● **DIRECTIONS FOR THIS TASK**
From the entries below, copy every line holding the word "Definition".

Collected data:

Lemma evolving_update_billing p f :
  (forall now o, og_id (org_touch now o (f o)) = og_id o) ->
  (forall g d a b, wf d ->
     existsb (fun x => customer_taken d x.2) (billing_writes g p f d) = false ->
     In a (db_orgs d) -> In b (db_orgs d) -> row_conflict a b = false ->
     let h o := if visible g o && p o then org_touch (g_now g) o (f o) else o in
     row_conflict (h a) (h b) = false) ->
  evolving (update_billing p f).
Proof.
  intros Hid Hconf. apply evolving_stmt. intros w. cbv beta zeta.
  destruct (existsb _ _) eqn:E; [by apply evolved_same|]. unfold evolved, over.
  assert (H : evolves (w_db w) (billing_db (w_tick w) (w_guc w) p f (w_db w)));
    [|by destruct w].
  unfold billing_db, update_rows. set (h := fun o => _). set (es := billing_entries _ _ _ _). split.
  - intros Hd. apply wf_set_audit; [|by apply billing_entries_chained, Hd].
    pose proof (wf_map_rows (R := OrgRow) h (w_db w)) as H. apply H; [| |done|done]; unfold h.
    + intros o. destruct (_ && _); [apply Hid|done].
    + intros a b Ha Hb Hab. by apply (Hconf _ (w_db w)).
  - exists es. by destruct (w_db w).
Qed.

Lemma evolving_update_plan p plan : evolving (update_billing p (with_plan plan)).
Proof.
  apply evolving_update_billing; [done|]. intros g d a b _ _ _ _ Hab.
  cbv beta zeta. repeat case_match; exact Hab.
Qed.

Lemma evolving_update_customer org q c :
  evolving (update_billing (fun o => bool_decide (og_id o = org) && q o) (with_customer c)).
Proof.
  apply evolving_update_billing; [done|]. intros g d a b Hd Hfree Ha Hb Hab. cbv beta zeta.
  rewrite existsb_false_iff in Hfree.
  assert (Hne : og_id a <> og_id b).
  { intros H. simpl in Hab. by rewrite H, bool_decide_true in Hab. }
  assert (Hnew : forall x y, In x (db_orgs d) -> In y (db_orgs d) ->
    visible g x && (bool_decide (og_id x = org) && q x) = true -> og_id x <> og_id y ->
    row_conflict x y = false -> row_conflict (org_touch (g_now g) x (with_customer c x)) y = false).
  { intros x y Hx Hy Hp Hxy Hc. simpl in Hc |- *. apply orb_false_iff in Hc as [Hc _].
    rewrite Hc. simpl. rewrite same_customer_sym.
    assert (Hin : In (x, org_touch (g_now g) x (with_customer c x))
      (billing_writes g (fun o => bool_decide (og_id o = org) && q o) (with_customer c) d)).
    { unfold billing_writes. apply (in_map (fun r => (r, org_touch (g_now g) r (with_customer c r)))).
      by apply filter_In. }
    specialize (Hfree _ Hin). unfold customer_taken in Hfree. rewrite existsb_false_iff in Hfree.
    specialize (Hfree y Hy). cbn [snd] in Hfree.
    rewrite bool_decide_false in Hfree by (simpl; congruence). exact Hfree. }
  destruct (visible g a && _) eqn:Pa; destruct (visible g b && _) eqn:Pb.
  - exfalso. apply andb_true_iff in Pa as [_ [Ea%bool_decide_eq_true _]%andb_true_iff].
    apply andb_true_iff in Pb as [_ [Eb%bool_decide_eq_true _]%andb_true_iff]. congruence.
  - by apply Hnew.
  - rewrite conflict_sym. apply Hnew; [done..|congruence|by rewrite conflict_sym].
  - done.
Qed.

Lemma evolving_append_explicit org action rt rid decision :
  evolving (append_explicit org action rt rid decision).
Proof.
  apply preserves_map_err, evolving_stmt. intros w. cbv beta zeta. unfold evolved, over.
  pose proof (set_audit_evolves [audit_entry (w_guc w) (rand_uuid (w_tick w)) org action rt
    (default EmptyString rid) decision (db_audit (w_db w))] (w_db w)) as H.
  destruct w. apply H. intros Hd. constructor; [apply Hd|done|done].
Qed.
End Statements.

(** The same for the process. *)
Section Process.
Context `{En : Env}.
Definition app_evolved (a a' : App) : Prop := evolves (ap_db a) (ap_db a').
#[export] Instance app_evolved_preorder : PreOrder app_evolved.
Proof.
  split; [intros a; apply (reflexivity (R := evolves))|].
  intros x y z. apply (transitivity (R := evolves)).
Qed.
Lemma evolving_in_world {E A} (m : M World E A) :
  evolving m -> preserves app_evolved (in_world m).
Proof. intros Hm a. apply wp_in_world, Hm. Qed.
Lemma app_same {E A} (m : M App E A) :
  (forall a, ap_db (m a).2 = ap_db a) -> preserves app_evolved m.
Proof.
  intros H. apply preserves_fun. intros a. unfold app_evolved. rewrite H. reflexivity.
Qed.
End Process.

(** A secret store whose operations keep the tables well-formed. *)
Class SoundStore `{En : Env} (St : SecretStore) : Prop := {
  put_evolving org text : evolving (put org text);
  get_evolving ref : evolving (get ref);
  delete_evolving ref : evolving (delete_secret ref);
}.

Create HintDb evolving discriminated.

(** [steady] of an update that only writes columns outside the constraints, or
    ends a row. *)
Ltac steady :=
  split;
  [ intros; reflexivity
  | intros ? ? ?; cbn; rewrite ?orb_true_iff, ?andb_true_iff; naive_solver
  | intros ? ? ? ?; cbn; repeat match goal with |- context [match ?x with _ => _ end] => destruct x end; congruence ].

(** Prove [preserves] of a composition; what is no composition is left to [leaf]. *)
Ltac compose leaf :=
  let rec go _ :=
    cbv beta zeta;
    lazymatch goal with
    | |- forall _, _ => intro; go tt
    | |- preserves _ (ret _) => apply preserves_ret; apply _
    | |- preserves _ (throw _) => apply preserves_throw; apply _
    | |- preserves _ (lift _) => apply preserves_lift; apply _
    | |- preserves _ (bind _ _) => apply preserves_bind; [apply _|go tt|intro; go tt]
    | |- preserves _ (map_err _ _) => apply preserves_map_err; go tt
    | |- preserves _ (attempt _) => apply preserves_attempt; go tt
    | |- preserves _ (ignore _) => apply preserves_ignore; go tt
    | |- preserves _ (for_each _ _) => apply preserves_for_each; [apply _|intro; go tt]
    | |- preserves _ (map_each _ _) => apply preserves_map_each; [apply _|intro; go tt]
    | |- preserves _ (tenant_tx _ _ _) => apply over_tenant_tx; [apply _|go tt]
    | |- preserves _ (in_tx _) => apply over_in_tx; [apply _|go tt]
    | |- preserves _ (in_tx_with _ _ _) => apply over_in_tx_with; [apply _|go tt]
    | |- preserves _ (on_pool _) => apply over_on_pool; go tt
    | |- preserves _ (sql _) => apply preserves_map_err; go tt
    | |- preserves _ (select _) => apply over_select; apply _
    | |- preserves _ (drawing _) => apply over_drawing; intro; go tt
    | |- preserves _ (stmt _) =>
        apply over_stmt; [apply _|]; let w := fresh "w" in intros w; apply over_same; [apply _|];
        destruct w; reflexivity
    | |- preserves _ now_v7 =>
        apply over_state; [apply _|]; let w := fresh "w" in intros w; destruct w; reflexivity
    | |- preserves _ now_utc =>
        apply over_state; [apply _|]; let w := fresh "w" in intros w; destruct w; reflexivity
    | |- preserves _ (match ?x with _ => _ end) => destruct x; go tt
    | |- _ => leaf go
    end in
  go tt.

(** The operations already treated are found in the database. *)
Ltac evo_leaf go :=
  lazymatch goal with
  | |- evolving ?m => change (preserves evolved m); go tt
  | |- preserves _ (insert _) => apply evolving_insert
  | |- preserves _ (insert_or_ignore _ _) => apply evolving_insert_or_ignore
  | |- preserves _ (update _ _) => apply evolving_update; try solve [steady]
  | |- preserves _ (update_chk _ _ _) => apply evolving_update_chk; try solve [steady]
  | |- preserves _ (upsert_row _ _ _) => apply evolving_upsert_row; intro; try solve [steady]
  | |- preserves _ (in_world _) => apply evolving_in_world; go tt
  | |- preserves evolved ?m => change (evolving m); first [solve [eauto 3 with evolving] | idtac]
  | |- preserves (over _) ?m => change (evolving m); first [solve [eauto 3 with evolving] | idtac]
  | |- _ => idtac
  end.
Ltac evo := compose evo_leaf.

#[export] Hint Extern 1 (evolving (update_billing _ (with_plan _))) =>
  apply evolving_update_plan : evolving.
#[export] Hint Extern 1 (evolving (update_billing _ (with_customer _))) =>
  apply (evolving_update_customer _ (fun o => _)) : evolving.
#[export] Hint Extern 1 (evolving (delete _)) =>
  apply (evolving_delete_free (R := CeremonyRow)), ceremonies_refs : evolving.
#[export] Hint Extern 1 (evolving (delete _)) =>
  apply (evolving_delete_free (R := MfaRecoveryCode)), codes_refs : evolving.
#[export] Hint Extern 1 (evolving (append_explicit _ _ _ _ _)) =>
  apply evolving_append_explicit : evolving.
#[export] Hint Extern 1 (evolving (put _ _)) => apply put_evolving : evolving.
#[export] Hint Extern 1 (evolving (get _)) => apply get_evolving : evolving.
#[export] Hint Extern 1 (evolving (delete_secret _)) => apply delete_evolving : evolving.
(** A function that leaves the tables alone. *)
Ltac plain_function :=
  cbn; repeat match goal with |- context [match ?x with _ => _ end] => destruct x end; reflexivity.
#[export] Hint Extern 5 (evolving _) =>
  apply evolving_same; let w := fresh "w" in intros w; destruct w; plain_function : evolving.

Section Store.
Context `{En : Env} (kek : string).
#[export] Instance pgcrypto_sound : SoundStore (pgcrypto_store kek).
Proof.
  split; intros; cbn [put get delete_secret pgcrypto_store].
  - unfold pg_put, gen_random_bytes, pgp_sym_encrypt. evo.
  - unfold pg_get. evo.
  - unfold pg_delete. evo. apply evolving_delete_secrets.
Qed.

#[export] Instance vault_sound `{VT : VaultTransit} key_prefix : SoundStore (vault_store key_prefix).
Proof.
  split; intros; cbn [put get delete_secret vault_store].
  - unfold vault_put, transit. evo.
  - unfold vault_get, transit. evo.
  - unfold vault_delete. evo. apply evolving_delete_secrets.
Qed.
End Store.

(** The migration as well. *)
Section Migrate.
Context `{En : Env} `{VT : VaultTransit}.
Lemma migrate_row_evolving cli row : evolving (migrate_row cli row).
Proof. unfold migrate_row, decrypt_row, transit. evo. Qed.
#[local] Hint Resolve migrate_row_evolving : evolving.
Lemma migrate_rows_evolving cli rows t : evolving (migrate_rows cli rows t).
Proof. revert t. induction rows as [|row rows IH]; intros t; simpl; evo; apply IH. Qed.
#[local] Hint Resolve migrate_rows_evolving : evolving.
Lemma migrate_evolving cli fuel : evolving (migrate cli fuel).
Proof.
  assert (H : forall offset t, evolving (migrate_batches cli fuel offset t)).
  { induction fuel as [|fuel IH]; intros offset t; simpl; unfold fetch_batch; evo; apply IH. }
  unfold migrate. evo; apply H.
Qed.
End Migrate.

(** The integrity of a concrete table, computed. *)
Section Checker.
Context `{En : Env}.
Fixpoint pairwise {R} `{!Table R} (l : list R) : bool :=
  match l with
  | [] => true
  | r :: l => forallb (fun x => negb (row_conflict r x)) l && pairwise l
  end.
Definition table_okb (R : Type) `{!Table R} (d : DB) : bool :=
  forallb (fun r : R => bool_decide (row_check d r = None)) (rows d) && pairwise (rows d : list R).

Lemma table_okb_sound (R : Type) `{!Table R} d : table_okb R d = true -> table_ok R d.
Proof.
  intros [Hc Hp]%andb_true_iff. split.
  - intros r Hr. rewrite forallb_forall in Hc. specialize (Hc r Hr). by apply bool_decide_eq_true in Hc.
  - clear Hc. induction (rows d) as [|r l IH]; [constructor|]. simpl in Hp.
    apply andb_true_iff in Hp as [Hr Hp]. constructor; [|by apply IH].
    apply List.Forall_forall. intros x Hx. rewrite forallb_forall in Hr. by apply negb_true_iff, Hr.
Qed.
End Checker.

● **ANSWER TO THIS EXERCISE**
Definition app_evolved (a a' : App) : Prop := evolves (ap_db a) (ap_db a').
Definition table_okb (R : Type) `{!Table R} (d : DB) : bool :=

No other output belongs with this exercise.